Shares in Lakeland Industries a maker of suits to wear while
handling hazardous materials, rose more than 50 percent on Thursday
on expectations of the disease spreading.
"OUR PEOPLE ARE DYING"
African leaders called on other countries to provide more money and
equipment to deal with the Ebola crisis in the worst affected
countries.
"Our people are dying," Sierra Leone's President Ernest Koroma told
major donors gathered at a World Bank meeting in Washington via
video conference. "Without you we can't succeed, without your quick
response a tragedy unforeseen in modern times will threaten the
well-being and compromise the security of people everywhere," he
said.
Liberia is facing recession and may need more aid from the
International Monetary Fund given the budgetary toll the virus has
taken, its finance minister said.
"Our economy was projected to grow by 5.9 percent. That growth has
been revised down to 1 percent," Finance Minister Amara Konneh said
on Wednesday. "Technically, the economy is in recession."
A Republican senator on Thursday was holding up a $700 million
increase in the U.S. military's funding to fight Ebola in West
Africa, citing concerns about protecting the health of military
staff and the long-term future of the mission.

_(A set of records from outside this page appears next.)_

(** What a thread reports is true, and its connection is given what it prints. *)
Lemma reports_carried TI Ready `{!Transport TI Ready} Kern (ts : list (processor_args * processor H C W F)) g :
  (forall T p e res bufs T1, Kern T p e res bufs T1 -> kernel_serves fs T p e res bufs T1 /\ ready_at Ready e res p) ->
  rodata_wf ro -> no_nul (watched ro) -> (forall s c, fs s = Some c -> Z.of_nat (length c) < 2 ^ 64) -> fs [] = None ->
  Forall (fun t => created_ok (snd t)) ts -> rtc (prog_step ro (file_own_step Kern vfuel)) (prog_init ts) g ->
  forall i p K T, g_threads g !! i = Some (Running p K T) ->
  exists ph l, lines (e_out (p_shared p)) = line_of <$> l /\ Forall (true_report (p_id p)) l /\
    conn_ok ph (with_queue (g_queue g) p) /\ carries (TI := TI) ph (p_quic p) (record_of <$> l).
Proof.
  intros Hkern Hro Hnn Hsm Hnil Hts Hr i p K T Hi.
  pose proof (prog_steps_ok TI Ready _ _ _ _ _ _ _ (kept_files TI Ready Kern Hkern Hro Hnn Hsm) _ _
    (prog_init_ok TI _ _ _ _ _ ts Hts) Hr) as [_ _ _ Ht].
  destruct (Forall_lookup_1 _ _ _ _ Ht Hi) as (ph & free & Hs).
  destruct (so_sent _ _ _ _ Hs) as (recs & Hc & l & Hl & -> & Hf). exists ph, l. split_and!; [exact Hl| |apply Hs|exact Hc].
  eapply Forall_impl; [exact Hf|]. intros r (Hid & [Hp|Hm] & c & Hc' & Hh); [by rewrite Hp, Hnil in Hc'|].
  split; [exact Hid|]. split; [done|]. by exists c.
Qed.

(** A connection was given these records: what it has accepted, followed by what
    waits in the slot, are their bytes; without a connection there are none. *)
Definition handed_over (q : quic C W) (recs : list (list Z)) : Prop :=
  match q_conn q with
  | Some _ => exists st rest, q_slots q = st :: rest /\ concat (snd <$> q_accepted q) ++ leftover st = concat recs
  | None => recs = [] /\ q_accepted q = []
  end.

(** C1. Everything the program prints and sends is a true report of a watched
    file. Files are opened anywhere, the hook filters them (also those whose path
    it cannot look up), the main thread moves the events of the rest into the
    queue, and any number of threads open, read and hash the files, in any
    interleaving, with any schedule of short reads and failures, and whatever
    ngtcp2, the socket and the peer do within their documented behaviour. In
    every state that can be reached through steps with defined behaviour ([Pipeline]
    and [Quic] show those without) there is, for each running thread, a list of
    reports such that the lines it has passed to [write] are exactly the
    lines of these reports, and the bytes its connection to the verifier has
    accepted, followed by those that wait in the stream slot, are exactly their
    records, in the same order; and each report is of a path that is the watched
    file or lies under the watched directory, with the BLAKE3 digest of exactly
    the content of the file there. (No file has the empty path, none is longer
    than a 64-bit offset, and files do not change while the program runs; the
    watched path has no null bytes.) *)
Theorem program_reports_watched_files (ts : list (processor_args * processor H C W F)) g :
  rodata_wf ro -> no_nul (watched ro) -> (forall s c, fs s = Some c -> Z.of_nat (length c) < 2 ^ 64) -> fs [] = None ->
  Forall (fun t => created_ok (snd t)) ts -> rtc (prog_step ro (file_own_step (kernel_serves fs) vfuel)) (prog_init ts) g ->
  forall i p K T, g_threads g !! i = Some (Running p K T) ->
  exists l, lines (e_out (p_shared p)) = line_of <$> l /\ handed_over (p_quic p) (record_of <$> l) /\
    Forall (fun r => rp_thread r = p_id p /\ matches_watch ro (rp_path r) /\
                     exists content, fs (rp_path r) = Some content /\ rp_hash r = digest content) l.
Proof.
  intros Hro Hnn Hsm Hnil Hts Hr i p K T Hi.
  destruct (reports_carried sends_bytes any_time (kernel_serves fs) ts g ltac:(done) Hro Hnn Hsm Hnil Hts Hr i p K T Hi)
    as (ph & l & Hl & Hf & Hc & Hs). exists l. split; [exact Hl|]. split; [|exact Hf]. unfold handed_over.
  destruct ph; [destruct Hc as [Hn _]; change (q_conn (p_quic p) = None) in Hn; by rewrite Hn..|].
  destruct Hs as (st & (c & rest & -> & Hst & _) & Hb). by exists st, rest.
Qed.
End reports.

(** ** Witness: "/t/a" is opened, and one thread is created *)

#[local] Existing Instances keep_ngtcp2 keep_host keep_ngtcp2_laws keep_host_laws keep_net keep_streams keep_v4.

(** The record of the event, and the program with the record submitted. *)
Definition toy_record : list Z :=
  default [] (event_bytes {| path := [47; 116; 47; 97] ++ replicate 124 0; path_len := 4 |} (replicate 136 7)).
Local Abbreviation toy_init := (prog_init [(toy_args, keep_thread)]).
Local Abbreviation toy_opened := (Program [toy_record] (g_queue toy_init) (g_next toy_init) (g_threads toy_init)).

Lemma d_path_ta_spec : d_path_spec d_path_ta.
Proof.
  intros buf Hl. destruct (d_path_ta_gives buf Hl) as (rest & E & Hr). rewrite E. split; [exact Hr|]. right.
  exists [47; 116; 47; 97], rest. split; [repeat constructor; lia|reflexivity].
Qed.

Lemma toy_prog_open `{!IoUring nat} Own : prog_step ro_t Own toy_init toy_opened.
Proof.
  set (ev := {| path := [47; 116; 47; 97] ++ replicate 124 0; path_len := 4 |}).
  apply (prog_open ro_t Own toy_init (Z.shiftl 5 32) file_reg (Some event_zero) d_path_ta
    [RbSubmit ev] ev (replicate 136 7) toy_record).
  - split; [exact d_path_ta_spec|]. split; [intros e [= <-]; reflexivity|vm_compute; reflexivity].
  - by left.
  - reflexivity.
  - vm_compute. reflexivity.
Qed.

Lemma toy_created : Forall (fun t => created_ok (snd t)) [(toy_args, keep_thread)].
Proof. constructor; [|constructor]. split_and!; [reflexivity..|by left]. Qed.

(** The main thread moves the record into the queue and signals the thread. *)
Definition toy_fed : feeder _ :=
  match ride_ringbuf_handle_raw toy_record (feeder_of toy_opened) with Ret (_, s) => s | _ => feeder_of toy_opened end.

Lemma toy_prog_feed `{!IoUring nat} Own :
  rtc (prog_step ro_t Own) toy_init
    (Program [] (f_queue toy_fed) (efd_next toy_fed) (zip_with signal (queue_eventfd toy_fed) (g_threads toy_init))).
Proof.
  eapply rtc_l; [apply toy_prog_open|]. apply rtc_once.
  by apply (prog_feed ro_t Own toy_opened toy_record [] 0 toy_fed).
Qed.

Lemma program_never_faults_witness :
  exists g data, rtc (prog_step ro_t (file_own_step any_kernel 20)) toy_init g /\ g_records g = [data] /\
    no_fault (ride_ringbuf_handle_raw data (feeder_of g)) /\
    no_fault (processor_start toy_args (Some [replicate (Z.to_nat READ_BUF_SIZE) 0]) true (Hasher [])
                (with_queue (g_queue g) keep_thread)).
Proof.
  destruct (program_never_faults 20 ro_t [(toy_args, keep_thread)] toy_opened) as (_ & _ & H1 & H2 & _).
  - discriminate.
  - exact toy_created.
  - exact (rtc_once _ _ (toy_prog_open (file_own_step any_kernel 20))).
  - exists toy_opened, toy_record. split; [exact (rtc_once _ _ (toy_prog_open (file_own_step any_kernel 20)))|]. split; [reflexivity|].
    split; [by apply (H1 toy_record [])|].
    eapply (H2 0%nat); [reflexivity|exact keep_start_memory|reflexivity].
Defined.

(** The event of the record is in the queue. *)
Lemma toy_fed_one : exists ev, contents (f_queue toy_fed) = [ev].
Proof.
  assert (Hx : length (contents (f_queue toy_fed)) = 1%nat) by (vm_compute; reflexivity).
  destruct (contents _) as [|ev [|? ?]]; try done. by exists ev.
Qed.

Lemma program_strands_no_event_witness :
  exists g ev i t, rtc (prog_step ro_t (file_own_step any_kernel 20)) toy_init g /\ contents (g_queue g) = [ev] /\
    g_threads g !! i = Some t /\ 0 < efd_count (efd_of t) /\
    exists s, queue_consume_try event_zero (g_queue g, efd_of t) = Ret ((0, ev), s).
Proof.
  destruct toy_fed_one as [ev Hc].
  destruct (program_strands_no_event 20 ro_t [(toy_args, keep_thread)] _ ev event_zero toy_created
    (toy_prog_feed (file_own_step any_kernel 20)) [] Hc) as (i & t & q' & f' & Hi & Hp & Hq & _).
  eexists _, ev, i, t. split; [exact (toy_prog_feed _)|]. split; [exact Hc|]. split; [exact Hi|]. split; [exact Hp|].
  exists (q', f'). exact Hq.
Defined.

(** The steps of one thread are steps of the program. *)
Lemma lift_steps {H C W F : Type} `{!Blake3 H, !IoUring W, !Ngtcp2 C, !Host W, !Net C W, !Malloc W, !Eventfd F}
    (ro : rodata) Own i (x x' : processor H C W F * list io_uring_sqe * files) g :
  rtc Own x x' ->
  g_threads g !! i = Some (Running (fst (fst x)) (snd (fst x)) (snd x)) ->
  e_queue (p_shared (fst (fst x))) = g_queue g ->
  rtc (prog_step ro Own) g
    (Program (g_records g) (e_queue (p_shared (fst (fst x')))) (g_next g)
       (<[i := Running (fst (fst x')) (snd (fst x')) (snd x')]> (g_threads g))).
Proof.
  intros Hr. revert g. induction Hr as [x|[[p K] T] [[p1 K1] T1] x' Hst _ IH]; intros g Hi Hq; cbn [fst snd] in *.
  - rewrite Hq, list_insert_id by done. by destruct g.
  - set (g1 := Program (g_records g) (e_queue (p_shared p1)) (g_next g) (<[i := Running p1 K1 T1]> (g_threads g))).
    assert (H1 : prog_step ro Own g g1).
    { eapply prog_run; [exact Hi|]. rewrite <- Hq. unfold with_queue. by destruct p as [? ? ? ? ? ? ? ? []]. }
    eapply rtc_l; [exact H1|]. pose proof (IH g1) as Hg. cbn in Hg. rewrite list_insert_insert_eq in Hg. apply Hg; [|done].
    apply list_lookup_insert_eq. by eapply lookup_lt_Some.
Qed.

(** The event goes through the queue, the thread starts, connects, opens and
    reads the file, prints its line and sends its record. *)
Local Abbreviation toy_bufs := [replicate (Z.to_nat READ_BUF_SIZE) 0].

Lemma toy_prog_run Own q f n r r' p1 x :
  ride_ringbuf_handle_raw toy_record (feeder_of toy_opened) =
    Ret (r, {| f_queue := q; queue_eventfd := [f]; efd_next := n |}) ->
  processor_start toy_args (Some toy_bufs) true (Hasher []) (with_queue q (with_efd f keep_thread)) = Ret (r', p1) ->
  rtc Own (p1, [], ∅) x ->
  rtc (prog_step ro_t Own) toy_init
    (Program [] (e_queue (p_shared (fst (fst x)))) n [Running (fst (fst x)) (snd (fst x)) (snd x)]).
Proof.
  intros H1 H2 H3. eapply rtc_l; [apply toy_prog_open|].
  eapply rtc_l; [eapply (prog_feed _ _ toy_opened toy_record []); [reflexivity|exact H1]|].
  set (g := Program [] _ _ _).
  eapply rtc_l; [eapply (prog_start _ _ g 0%nat); [reflexivity|exact keep_start_memory|reflexivity|exact H2]|].
  exact (lift_steps ro_t Own 0%nat (p1, [], ∅) x (Program [] (e_queue (p_shared p1)) n [Running p1 [] ∅]) H3 eq_refl eq_refl).
Qed.

Lemma toy_reached :
  exists g p K T line, rtc (prog_step ro_t (file_own_step (kernel_serves toy_fs) 20)) toy_init g /\
    g_threads g !! 0%nat = Some (Running p K T) /\ lines (e_out (p_shared p)) = [line].
Proof.
  assert (Hx : match ride_ringbuf_handle_raw toy_record (feeder_of toy_opened) with
    | Ret (_, {| f_queue := q; queue_eventfd := [f] |}) =>
        match processor_start toy_args (Some toy_bufs) true (Hasher []) (with_queue q (with_efd f keep_thread)) with
        | Ret (_, p1) =>
            match file_run toy_fs 20 (toy_acts ++ toy_acts_end) (p1, [], ∅) with
            | Some (p2, _, _) => match lines (e_out (p_shared p2)) with [_] => true | _ => false end
            | None => false
            end
        | _ => false
        end
    | _ => false
    end = true) by (vm_compute; reflexivity).
  pose proof (toy_prog_run (file_own_step (kernel_serves toy_fs) 20)) as Hrun.
  set (m := ride_ringbuf_handle_raw toy_record _) in *.
  destruct m as [[r [q [|f [|? ?]] n]]| | | |]; [discriminate Hx| |discriminate Hx..].
  specialize (fun r' p1 x => Hrun q f n r r' p1 x eq_refl).
  set (m := processor_start toy_args _ true _ _) in *.
  destruct m as [[r' p1]| | | |]; try discriminate Hx. specialize (fun x => Hrun r' p1 x eq_refl).
  destruct (file_run _ _ _ _) as [[[p2 K2] T2]|] eqn:Hr; [|discriminate Hx].
  specialize (Hrun _ (file_run_sound _ _ _ _ _ Hr)). cbn [fst snd] in Hrun.
  destruct (lines (e_out (p_shared p2))) as [|line [|? ?]] eqn:Hl; try discriminate Hx.
  by eexists _, p2, K2, T2, line.
Qed.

The Obama administration originally requested a shift of $1 billion
from a war operations budget to support the deployment of nearly
4,000 troops to West Africa and set up dozens of medical treatment
facilities.
(Reporting by Sonya Dowsett in Madrid, Kole Casule in Skopje, Laila
Kearney and Sebastien Malo in New York, David Morgan, Lesley
Wroughton, Patricia Zengerle and David Lawder in Washington; Writing
by Lisa Shumaker; Editing by Grant McCool)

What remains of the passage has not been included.